* **Exercise instructions**: Return every line from the records below that has the word "reaches".

* **Record excerpts**:

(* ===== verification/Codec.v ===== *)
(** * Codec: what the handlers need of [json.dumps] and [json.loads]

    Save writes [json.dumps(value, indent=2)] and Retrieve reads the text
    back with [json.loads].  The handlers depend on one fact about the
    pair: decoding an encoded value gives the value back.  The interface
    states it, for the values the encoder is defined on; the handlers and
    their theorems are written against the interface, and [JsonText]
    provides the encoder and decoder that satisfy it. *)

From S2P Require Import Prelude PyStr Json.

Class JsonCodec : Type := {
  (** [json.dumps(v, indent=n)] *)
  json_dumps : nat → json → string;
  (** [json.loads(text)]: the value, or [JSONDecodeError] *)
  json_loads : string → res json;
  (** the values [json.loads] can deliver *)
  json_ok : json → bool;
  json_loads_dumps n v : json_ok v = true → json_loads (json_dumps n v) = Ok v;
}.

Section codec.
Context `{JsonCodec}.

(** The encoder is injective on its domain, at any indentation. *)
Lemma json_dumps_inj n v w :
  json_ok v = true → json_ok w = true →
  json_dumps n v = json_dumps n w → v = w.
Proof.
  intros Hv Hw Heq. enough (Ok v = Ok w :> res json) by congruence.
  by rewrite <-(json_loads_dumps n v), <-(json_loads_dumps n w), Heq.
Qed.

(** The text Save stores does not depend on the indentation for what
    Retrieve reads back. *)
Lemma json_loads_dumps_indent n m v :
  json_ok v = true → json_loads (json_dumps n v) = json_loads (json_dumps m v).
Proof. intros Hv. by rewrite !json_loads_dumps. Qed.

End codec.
* * *
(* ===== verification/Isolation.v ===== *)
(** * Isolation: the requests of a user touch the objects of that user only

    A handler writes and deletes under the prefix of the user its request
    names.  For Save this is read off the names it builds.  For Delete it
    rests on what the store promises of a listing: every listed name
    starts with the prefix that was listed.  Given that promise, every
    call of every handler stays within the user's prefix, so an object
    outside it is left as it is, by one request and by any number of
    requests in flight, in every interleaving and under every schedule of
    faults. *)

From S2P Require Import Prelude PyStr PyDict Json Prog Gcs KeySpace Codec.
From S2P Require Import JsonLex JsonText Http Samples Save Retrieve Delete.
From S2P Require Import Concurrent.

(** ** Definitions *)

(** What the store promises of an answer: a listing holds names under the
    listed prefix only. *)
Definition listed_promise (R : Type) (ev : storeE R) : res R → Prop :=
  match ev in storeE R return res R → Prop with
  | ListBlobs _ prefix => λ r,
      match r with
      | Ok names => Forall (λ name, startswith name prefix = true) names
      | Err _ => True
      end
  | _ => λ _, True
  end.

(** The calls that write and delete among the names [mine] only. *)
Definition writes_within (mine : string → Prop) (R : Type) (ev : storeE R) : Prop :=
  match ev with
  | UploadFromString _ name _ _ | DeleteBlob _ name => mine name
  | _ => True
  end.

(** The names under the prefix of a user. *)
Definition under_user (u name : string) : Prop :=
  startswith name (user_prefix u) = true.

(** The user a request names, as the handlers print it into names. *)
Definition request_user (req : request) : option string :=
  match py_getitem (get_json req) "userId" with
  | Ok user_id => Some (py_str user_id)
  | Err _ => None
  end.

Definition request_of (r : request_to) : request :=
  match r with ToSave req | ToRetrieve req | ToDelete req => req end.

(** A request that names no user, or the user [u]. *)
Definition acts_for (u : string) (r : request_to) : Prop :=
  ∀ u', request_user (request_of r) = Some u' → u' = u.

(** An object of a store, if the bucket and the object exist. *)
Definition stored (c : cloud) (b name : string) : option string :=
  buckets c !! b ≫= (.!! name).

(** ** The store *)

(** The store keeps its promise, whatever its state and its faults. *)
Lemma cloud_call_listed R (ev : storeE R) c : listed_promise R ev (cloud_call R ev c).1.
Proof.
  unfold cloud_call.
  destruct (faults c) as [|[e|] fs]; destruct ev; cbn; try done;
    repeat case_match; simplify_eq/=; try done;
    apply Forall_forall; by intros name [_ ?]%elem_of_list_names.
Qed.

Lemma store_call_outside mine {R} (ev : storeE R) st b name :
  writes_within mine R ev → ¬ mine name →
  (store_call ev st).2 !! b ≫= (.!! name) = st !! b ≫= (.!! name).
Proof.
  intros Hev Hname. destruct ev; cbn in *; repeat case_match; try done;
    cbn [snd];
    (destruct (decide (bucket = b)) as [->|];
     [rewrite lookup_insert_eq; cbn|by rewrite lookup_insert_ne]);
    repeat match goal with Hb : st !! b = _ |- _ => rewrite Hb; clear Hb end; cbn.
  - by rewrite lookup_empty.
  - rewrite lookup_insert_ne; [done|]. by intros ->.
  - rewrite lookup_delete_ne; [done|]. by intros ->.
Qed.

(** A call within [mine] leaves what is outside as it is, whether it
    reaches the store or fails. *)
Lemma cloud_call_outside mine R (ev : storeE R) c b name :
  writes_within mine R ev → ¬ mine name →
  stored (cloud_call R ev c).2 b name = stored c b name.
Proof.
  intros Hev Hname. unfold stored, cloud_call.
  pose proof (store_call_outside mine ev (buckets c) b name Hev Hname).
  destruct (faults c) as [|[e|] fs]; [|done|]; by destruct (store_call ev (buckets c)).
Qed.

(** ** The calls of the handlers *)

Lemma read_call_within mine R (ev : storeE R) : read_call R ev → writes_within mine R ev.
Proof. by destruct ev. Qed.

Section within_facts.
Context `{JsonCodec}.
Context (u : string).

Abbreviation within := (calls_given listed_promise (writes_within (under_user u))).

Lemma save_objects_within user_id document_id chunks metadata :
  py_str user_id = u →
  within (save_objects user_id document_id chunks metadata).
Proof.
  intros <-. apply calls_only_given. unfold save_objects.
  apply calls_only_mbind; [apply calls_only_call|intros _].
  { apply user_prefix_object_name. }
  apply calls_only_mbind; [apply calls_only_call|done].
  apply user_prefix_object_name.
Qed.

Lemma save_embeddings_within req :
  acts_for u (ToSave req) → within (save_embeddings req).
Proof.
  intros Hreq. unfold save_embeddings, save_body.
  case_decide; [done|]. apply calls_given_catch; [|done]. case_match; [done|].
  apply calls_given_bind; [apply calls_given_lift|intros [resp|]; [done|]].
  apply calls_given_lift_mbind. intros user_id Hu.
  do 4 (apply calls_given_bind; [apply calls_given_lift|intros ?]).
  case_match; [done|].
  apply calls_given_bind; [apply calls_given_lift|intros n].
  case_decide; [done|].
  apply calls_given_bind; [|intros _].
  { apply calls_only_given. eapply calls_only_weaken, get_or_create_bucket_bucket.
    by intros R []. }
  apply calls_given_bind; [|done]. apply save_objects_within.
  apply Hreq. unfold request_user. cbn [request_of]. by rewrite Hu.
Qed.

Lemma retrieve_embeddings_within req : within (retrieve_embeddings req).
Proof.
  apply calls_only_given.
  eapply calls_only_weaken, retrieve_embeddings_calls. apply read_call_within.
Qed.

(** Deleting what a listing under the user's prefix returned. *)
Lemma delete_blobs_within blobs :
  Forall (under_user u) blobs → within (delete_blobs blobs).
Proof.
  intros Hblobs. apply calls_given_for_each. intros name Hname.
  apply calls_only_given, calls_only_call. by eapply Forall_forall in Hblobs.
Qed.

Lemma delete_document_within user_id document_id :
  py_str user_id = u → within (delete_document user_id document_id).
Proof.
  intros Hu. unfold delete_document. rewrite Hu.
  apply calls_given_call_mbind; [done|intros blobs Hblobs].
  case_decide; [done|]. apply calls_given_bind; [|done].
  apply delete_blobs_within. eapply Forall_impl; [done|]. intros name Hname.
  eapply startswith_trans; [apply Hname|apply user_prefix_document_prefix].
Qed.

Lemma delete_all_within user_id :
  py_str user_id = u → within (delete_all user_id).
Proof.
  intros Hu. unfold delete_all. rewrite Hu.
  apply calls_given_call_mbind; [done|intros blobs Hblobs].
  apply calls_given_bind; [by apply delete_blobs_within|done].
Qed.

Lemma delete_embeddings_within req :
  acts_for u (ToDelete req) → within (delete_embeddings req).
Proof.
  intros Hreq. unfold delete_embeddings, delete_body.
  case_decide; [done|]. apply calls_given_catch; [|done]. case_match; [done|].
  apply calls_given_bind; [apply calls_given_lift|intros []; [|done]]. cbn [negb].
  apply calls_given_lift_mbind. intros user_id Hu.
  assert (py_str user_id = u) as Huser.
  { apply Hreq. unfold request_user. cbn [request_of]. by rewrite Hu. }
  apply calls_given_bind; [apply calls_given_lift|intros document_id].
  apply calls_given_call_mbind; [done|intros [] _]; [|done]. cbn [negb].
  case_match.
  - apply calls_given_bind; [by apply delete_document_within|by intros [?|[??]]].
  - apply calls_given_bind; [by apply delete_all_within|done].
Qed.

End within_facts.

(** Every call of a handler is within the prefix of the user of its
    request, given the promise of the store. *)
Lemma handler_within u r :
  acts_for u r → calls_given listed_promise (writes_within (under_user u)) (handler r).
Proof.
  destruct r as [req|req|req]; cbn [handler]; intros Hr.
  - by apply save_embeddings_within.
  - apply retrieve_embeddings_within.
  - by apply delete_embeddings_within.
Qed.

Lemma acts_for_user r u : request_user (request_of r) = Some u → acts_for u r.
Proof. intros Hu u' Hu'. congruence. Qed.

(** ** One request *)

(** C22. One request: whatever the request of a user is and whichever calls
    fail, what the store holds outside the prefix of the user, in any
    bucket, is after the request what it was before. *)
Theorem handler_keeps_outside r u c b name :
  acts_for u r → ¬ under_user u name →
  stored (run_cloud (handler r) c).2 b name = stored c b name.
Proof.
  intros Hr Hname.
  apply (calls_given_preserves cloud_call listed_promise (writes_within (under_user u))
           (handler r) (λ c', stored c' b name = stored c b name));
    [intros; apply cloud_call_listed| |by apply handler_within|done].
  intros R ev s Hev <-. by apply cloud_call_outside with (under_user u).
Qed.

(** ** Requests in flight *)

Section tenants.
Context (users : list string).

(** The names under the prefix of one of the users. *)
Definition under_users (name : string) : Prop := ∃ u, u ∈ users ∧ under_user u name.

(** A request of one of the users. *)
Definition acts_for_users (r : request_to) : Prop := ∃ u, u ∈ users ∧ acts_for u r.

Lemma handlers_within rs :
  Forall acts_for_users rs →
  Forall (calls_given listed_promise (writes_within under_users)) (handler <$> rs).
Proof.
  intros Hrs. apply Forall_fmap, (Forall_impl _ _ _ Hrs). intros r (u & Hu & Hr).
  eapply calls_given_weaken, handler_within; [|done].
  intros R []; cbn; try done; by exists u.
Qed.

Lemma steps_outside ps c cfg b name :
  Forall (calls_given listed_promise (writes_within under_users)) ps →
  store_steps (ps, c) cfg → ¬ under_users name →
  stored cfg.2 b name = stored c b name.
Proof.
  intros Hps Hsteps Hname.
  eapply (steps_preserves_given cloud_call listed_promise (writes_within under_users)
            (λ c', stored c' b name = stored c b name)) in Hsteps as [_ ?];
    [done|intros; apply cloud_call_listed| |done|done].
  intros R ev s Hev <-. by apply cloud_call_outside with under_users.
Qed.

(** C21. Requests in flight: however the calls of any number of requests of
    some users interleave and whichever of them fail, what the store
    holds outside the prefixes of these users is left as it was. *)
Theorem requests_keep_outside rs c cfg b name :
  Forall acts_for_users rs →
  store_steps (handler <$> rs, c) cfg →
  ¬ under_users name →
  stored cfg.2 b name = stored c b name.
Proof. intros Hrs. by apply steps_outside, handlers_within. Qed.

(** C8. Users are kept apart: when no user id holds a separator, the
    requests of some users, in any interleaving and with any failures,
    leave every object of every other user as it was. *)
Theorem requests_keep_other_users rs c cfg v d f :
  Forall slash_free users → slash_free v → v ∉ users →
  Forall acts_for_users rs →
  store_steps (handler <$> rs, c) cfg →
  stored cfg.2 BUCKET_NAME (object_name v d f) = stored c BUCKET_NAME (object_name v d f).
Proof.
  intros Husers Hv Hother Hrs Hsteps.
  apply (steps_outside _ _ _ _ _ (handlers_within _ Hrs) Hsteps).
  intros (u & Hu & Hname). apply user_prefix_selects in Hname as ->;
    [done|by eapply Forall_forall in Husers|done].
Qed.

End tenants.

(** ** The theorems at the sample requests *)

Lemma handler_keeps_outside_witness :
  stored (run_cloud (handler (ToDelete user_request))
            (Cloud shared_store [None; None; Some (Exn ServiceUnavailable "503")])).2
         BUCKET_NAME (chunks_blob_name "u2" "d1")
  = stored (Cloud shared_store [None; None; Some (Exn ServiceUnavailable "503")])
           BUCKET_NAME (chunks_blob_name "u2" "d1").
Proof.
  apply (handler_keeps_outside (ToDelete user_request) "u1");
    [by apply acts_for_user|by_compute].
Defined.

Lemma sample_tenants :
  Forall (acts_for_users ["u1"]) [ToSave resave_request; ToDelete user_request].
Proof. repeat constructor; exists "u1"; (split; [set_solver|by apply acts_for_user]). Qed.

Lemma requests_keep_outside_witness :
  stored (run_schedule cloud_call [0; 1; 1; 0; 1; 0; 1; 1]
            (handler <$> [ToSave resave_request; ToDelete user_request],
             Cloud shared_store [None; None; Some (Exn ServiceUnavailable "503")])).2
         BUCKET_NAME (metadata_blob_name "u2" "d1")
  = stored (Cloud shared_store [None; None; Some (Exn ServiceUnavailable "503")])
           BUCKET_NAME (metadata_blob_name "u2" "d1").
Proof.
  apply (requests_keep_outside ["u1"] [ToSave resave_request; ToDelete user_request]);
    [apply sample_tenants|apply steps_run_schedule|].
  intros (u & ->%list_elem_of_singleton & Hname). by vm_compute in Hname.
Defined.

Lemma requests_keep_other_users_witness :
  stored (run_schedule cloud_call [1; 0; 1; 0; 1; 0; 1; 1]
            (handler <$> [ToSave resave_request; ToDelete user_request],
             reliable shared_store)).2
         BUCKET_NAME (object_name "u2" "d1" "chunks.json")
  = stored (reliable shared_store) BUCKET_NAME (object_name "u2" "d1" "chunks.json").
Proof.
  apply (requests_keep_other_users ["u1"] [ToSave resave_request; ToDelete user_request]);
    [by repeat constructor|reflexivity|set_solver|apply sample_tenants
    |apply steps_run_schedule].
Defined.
--
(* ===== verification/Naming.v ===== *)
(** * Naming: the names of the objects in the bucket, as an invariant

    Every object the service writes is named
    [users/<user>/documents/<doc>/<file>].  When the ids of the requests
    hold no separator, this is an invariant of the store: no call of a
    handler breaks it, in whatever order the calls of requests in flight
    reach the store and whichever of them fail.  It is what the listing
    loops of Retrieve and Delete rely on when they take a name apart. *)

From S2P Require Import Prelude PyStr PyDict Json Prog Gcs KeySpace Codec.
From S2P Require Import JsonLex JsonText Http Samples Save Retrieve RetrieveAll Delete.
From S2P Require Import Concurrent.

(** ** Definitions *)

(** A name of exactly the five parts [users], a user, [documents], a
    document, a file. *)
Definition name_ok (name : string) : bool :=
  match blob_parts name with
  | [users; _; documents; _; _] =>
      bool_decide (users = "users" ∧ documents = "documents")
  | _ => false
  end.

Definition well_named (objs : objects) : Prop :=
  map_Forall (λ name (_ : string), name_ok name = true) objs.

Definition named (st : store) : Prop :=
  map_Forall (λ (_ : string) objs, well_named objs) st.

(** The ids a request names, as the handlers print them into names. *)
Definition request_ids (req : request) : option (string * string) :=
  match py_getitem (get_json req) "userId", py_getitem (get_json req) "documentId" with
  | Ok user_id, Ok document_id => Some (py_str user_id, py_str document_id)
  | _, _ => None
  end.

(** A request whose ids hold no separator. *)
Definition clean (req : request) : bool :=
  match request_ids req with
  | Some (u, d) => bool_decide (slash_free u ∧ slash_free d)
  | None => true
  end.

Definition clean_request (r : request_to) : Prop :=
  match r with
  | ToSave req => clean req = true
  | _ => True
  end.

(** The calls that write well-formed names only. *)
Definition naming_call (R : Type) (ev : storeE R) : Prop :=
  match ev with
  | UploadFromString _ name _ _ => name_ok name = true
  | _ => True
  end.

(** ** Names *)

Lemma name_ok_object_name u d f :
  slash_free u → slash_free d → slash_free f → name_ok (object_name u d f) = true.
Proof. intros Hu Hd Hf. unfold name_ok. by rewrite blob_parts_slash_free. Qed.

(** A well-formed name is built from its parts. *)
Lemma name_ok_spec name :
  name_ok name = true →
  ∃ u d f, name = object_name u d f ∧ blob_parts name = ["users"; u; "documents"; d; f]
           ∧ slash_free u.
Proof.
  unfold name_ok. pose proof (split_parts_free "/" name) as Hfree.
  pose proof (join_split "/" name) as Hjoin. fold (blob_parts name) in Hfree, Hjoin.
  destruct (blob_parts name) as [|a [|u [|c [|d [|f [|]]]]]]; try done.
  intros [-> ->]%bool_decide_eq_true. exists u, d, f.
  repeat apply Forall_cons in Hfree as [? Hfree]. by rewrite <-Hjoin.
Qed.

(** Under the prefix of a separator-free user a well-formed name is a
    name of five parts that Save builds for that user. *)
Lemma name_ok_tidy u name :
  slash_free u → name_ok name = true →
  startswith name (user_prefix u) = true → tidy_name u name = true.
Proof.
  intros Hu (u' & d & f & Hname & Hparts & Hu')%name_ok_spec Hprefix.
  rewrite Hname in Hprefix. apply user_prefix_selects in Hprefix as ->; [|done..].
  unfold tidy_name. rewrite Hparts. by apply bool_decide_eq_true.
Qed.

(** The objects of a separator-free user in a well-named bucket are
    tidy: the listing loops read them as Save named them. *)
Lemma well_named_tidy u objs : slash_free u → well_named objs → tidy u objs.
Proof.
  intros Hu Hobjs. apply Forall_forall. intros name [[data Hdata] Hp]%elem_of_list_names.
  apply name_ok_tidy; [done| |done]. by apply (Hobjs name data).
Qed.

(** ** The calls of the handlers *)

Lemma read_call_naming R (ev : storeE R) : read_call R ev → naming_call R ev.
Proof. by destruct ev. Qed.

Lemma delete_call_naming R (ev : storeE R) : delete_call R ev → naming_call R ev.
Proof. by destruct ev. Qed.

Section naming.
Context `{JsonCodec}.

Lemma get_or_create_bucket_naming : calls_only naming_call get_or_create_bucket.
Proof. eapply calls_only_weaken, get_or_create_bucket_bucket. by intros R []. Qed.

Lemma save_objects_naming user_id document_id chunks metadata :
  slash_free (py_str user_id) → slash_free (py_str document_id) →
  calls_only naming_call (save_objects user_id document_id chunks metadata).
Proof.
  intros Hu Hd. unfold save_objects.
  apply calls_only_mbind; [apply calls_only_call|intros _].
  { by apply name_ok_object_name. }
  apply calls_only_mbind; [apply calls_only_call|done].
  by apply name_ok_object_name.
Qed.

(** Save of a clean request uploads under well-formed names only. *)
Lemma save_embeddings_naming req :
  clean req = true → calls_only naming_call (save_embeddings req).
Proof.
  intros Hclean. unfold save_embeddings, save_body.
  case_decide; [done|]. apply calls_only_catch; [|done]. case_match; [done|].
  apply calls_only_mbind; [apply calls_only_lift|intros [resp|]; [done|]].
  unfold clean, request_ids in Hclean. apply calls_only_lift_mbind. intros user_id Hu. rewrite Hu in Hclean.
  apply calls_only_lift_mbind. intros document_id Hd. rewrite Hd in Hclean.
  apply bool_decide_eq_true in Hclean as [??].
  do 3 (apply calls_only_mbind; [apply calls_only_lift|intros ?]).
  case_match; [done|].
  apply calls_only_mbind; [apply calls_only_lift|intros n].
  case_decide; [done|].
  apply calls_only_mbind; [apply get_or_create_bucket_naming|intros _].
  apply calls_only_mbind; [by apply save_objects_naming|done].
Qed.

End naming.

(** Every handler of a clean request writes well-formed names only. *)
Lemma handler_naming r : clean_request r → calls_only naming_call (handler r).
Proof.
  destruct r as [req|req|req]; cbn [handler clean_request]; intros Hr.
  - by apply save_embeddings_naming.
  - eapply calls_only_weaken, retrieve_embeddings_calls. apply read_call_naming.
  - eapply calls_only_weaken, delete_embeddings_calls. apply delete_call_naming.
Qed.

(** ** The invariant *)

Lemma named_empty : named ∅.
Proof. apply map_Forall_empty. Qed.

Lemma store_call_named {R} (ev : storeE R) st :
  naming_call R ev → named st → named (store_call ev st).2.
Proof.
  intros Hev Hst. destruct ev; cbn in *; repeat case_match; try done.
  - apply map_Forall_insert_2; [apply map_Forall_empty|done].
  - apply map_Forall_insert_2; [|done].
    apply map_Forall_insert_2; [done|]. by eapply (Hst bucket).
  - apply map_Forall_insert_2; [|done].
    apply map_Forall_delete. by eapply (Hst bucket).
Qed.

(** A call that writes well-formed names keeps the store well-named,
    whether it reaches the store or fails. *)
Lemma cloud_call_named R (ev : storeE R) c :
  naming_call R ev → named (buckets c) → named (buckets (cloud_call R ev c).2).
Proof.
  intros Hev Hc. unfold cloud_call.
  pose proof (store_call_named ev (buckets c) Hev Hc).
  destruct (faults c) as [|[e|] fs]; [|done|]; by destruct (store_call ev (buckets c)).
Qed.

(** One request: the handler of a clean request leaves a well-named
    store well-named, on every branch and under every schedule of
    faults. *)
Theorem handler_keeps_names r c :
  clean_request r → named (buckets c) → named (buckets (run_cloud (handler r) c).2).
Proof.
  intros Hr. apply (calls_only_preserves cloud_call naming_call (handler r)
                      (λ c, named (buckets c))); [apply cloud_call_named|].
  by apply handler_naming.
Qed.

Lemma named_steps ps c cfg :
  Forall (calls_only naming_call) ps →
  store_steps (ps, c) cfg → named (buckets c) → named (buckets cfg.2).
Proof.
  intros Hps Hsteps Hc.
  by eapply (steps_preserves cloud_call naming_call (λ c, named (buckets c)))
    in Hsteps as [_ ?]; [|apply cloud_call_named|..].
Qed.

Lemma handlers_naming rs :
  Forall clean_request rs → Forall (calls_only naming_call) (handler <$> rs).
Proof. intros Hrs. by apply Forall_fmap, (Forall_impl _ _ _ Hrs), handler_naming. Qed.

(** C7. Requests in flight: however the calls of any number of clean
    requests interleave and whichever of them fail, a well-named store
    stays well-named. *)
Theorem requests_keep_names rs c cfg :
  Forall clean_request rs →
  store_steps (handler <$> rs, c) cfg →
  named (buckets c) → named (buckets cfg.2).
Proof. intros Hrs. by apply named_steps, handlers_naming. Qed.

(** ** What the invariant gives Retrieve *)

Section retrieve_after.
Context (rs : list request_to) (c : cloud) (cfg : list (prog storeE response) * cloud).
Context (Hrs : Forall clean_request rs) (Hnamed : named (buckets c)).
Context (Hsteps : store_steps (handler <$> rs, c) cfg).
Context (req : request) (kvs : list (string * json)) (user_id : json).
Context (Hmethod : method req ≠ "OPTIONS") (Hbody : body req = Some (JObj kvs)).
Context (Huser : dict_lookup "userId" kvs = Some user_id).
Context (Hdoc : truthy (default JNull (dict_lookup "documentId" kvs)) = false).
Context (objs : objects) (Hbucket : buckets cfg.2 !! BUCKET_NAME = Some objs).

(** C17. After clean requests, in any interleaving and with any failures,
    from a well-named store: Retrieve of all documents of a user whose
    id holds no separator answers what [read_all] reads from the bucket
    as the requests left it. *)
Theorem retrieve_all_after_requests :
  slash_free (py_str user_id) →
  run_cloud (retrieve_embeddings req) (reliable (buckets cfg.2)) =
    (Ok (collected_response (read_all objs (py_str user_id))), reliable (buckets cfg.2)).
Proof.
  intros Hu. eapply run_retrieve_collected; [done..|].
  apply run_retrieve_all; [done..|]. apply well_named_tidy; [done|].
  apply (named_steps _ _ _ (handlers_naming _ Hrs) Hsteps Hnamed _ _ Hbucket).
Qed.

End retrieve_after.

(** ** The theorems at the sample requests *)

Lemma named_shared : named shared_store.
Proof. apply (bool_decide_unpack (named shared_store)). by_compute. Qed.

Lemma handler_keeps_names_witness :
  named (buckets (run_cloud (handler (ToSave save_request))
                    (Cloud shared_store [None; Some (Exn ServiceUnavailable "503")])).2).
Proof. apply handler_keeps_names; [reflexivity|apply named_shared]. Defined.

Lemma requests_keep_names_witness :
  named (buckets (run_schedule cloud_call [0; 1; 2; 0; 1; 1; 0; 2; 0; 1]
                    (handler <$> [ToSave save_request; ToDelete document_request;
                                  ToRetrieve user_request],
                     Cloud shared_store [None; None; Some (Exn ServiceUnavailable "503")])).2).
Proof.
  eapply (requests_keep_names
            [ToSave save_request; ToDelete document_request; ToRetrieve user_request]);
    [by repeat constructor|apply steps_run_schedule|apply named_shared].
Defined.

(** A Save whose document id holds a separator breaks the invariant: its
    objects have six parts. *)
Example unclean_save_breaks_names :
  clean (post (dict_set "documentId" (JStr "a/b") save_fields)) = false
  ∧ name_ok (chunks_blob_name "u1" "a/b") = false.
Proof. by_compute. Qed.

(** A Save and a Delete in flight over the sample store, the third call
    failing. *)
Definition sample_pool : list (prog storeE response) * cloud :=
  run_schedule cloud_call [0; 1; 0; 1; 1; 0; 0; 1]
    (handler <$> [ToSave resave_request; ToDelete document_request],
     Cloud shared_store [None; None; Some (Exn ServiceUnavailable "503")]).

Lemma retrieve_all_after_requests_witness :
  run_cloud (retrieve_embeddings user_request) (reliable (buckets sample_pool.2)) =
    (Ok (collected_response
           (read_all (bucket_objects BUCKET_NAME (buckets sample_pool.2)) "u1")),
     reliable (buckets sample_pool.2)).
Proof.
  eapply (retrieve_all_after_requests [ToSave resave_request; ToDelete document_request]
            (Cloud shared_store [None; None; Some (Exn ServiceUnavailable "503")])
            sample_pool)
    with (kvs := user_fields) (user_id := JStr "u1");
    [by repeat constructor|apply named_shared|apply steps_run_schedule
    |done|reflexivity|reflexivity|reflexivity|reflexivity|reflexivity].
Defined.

* **Written response**:
    reaches the store or fails. *)
    whether it reaches the store or fails. *)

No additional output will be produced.